GIVEN RECORDS ->
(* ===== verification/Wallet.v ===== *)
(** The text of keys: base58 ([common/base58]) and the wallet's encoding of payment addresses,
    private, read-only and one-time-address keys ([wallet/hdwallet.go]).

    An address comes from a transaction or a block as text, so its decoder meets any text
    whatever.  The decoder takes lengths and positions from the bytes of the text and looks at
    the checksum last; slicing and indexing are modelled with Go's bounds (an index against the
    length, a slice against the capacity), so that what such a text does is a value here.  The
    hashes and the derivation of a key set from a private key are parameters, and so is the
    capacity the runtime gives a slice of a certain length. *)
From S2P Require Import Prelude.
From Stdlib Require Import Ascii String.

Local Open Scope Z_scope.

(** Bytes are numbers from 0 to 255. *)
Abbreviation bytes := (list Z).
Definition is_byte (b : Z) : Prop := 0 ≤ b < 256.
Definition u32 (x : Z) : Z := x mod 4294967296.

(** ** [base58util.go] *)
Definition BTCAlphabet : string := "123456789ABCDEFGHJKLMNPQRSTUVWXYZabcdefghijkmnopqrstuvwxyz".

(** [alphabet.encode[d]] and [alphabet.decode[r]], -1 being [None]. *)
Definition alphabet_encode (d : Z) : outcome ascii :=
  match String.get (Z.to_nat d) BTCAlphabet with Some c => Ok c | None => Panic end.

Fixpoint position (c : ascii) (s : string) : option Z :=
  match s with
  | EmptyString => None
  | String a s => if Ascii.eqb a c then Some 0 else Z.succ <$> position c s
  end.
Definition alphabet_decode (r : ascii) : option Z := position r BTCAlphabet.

TRY IT -> In full and without any edits, output the material above.

PROBLEM SOLUTION ->
(* ===== verification/Wallet.v ===== *)
(** The text of keys: base58 ([common/base58]) and the wallet's encoding of payment addresses,
    private, read-only and one-time-address keys ([wallet/hdwallet.go]).

    An address comes from a transaction or a block as text, so its decoder meets any text
    whatever.  The decoder takes lengths and positions from the bytes of the text and looks at
    the checksum last; slicing and indexing are modelled with Go's bounds (an index against the
    length, a slice against the capacity), so that what such a text does is a value here.  The
    hashes and the derivation of a key set from a private key are parameters, and so is the
    capacity the runtime gives a slice of a certain length. *)
From S2P Require Import Prelude.
From Stdlib Require Import Ascii String.

Local Open Scope Z_scope.

(** Bytes are numbers from 0 to 255. *)
Abbreviation bytes := (list Z).
Definition is_byte (b : Z) : Prop := 0 ≤ b < 256.
Definition u32 (x : Z) : Z := x mod 4294967296.

(** ** [base58util.go] *)
Definition BTCAlphabet : string := "123456789ABCDEFGHJKLMNPQRSTUVWXYZabcdefghijkmnopqrstuvwxyz".

(** [alphabet.encode[d]] and [alphabet.decode[r]], -1 being [None]. *)
Definition alphabet_encode (d : Z) : outcome ascii :=
  match String.get (Z.to_nat d) BTCAlphabet with Some c => Ok c | None => Panic end.

Fixpoint position (c : ascii) (s : string) : option Z :=
  match s with
  | EmptyString => None
  | String a s => if Ascii.eqb a c then Some 0 else Z.succ <$> position c s
  end.
Definition alphabet_decode (r : ascii) : option Z := position r BTCAlphabet.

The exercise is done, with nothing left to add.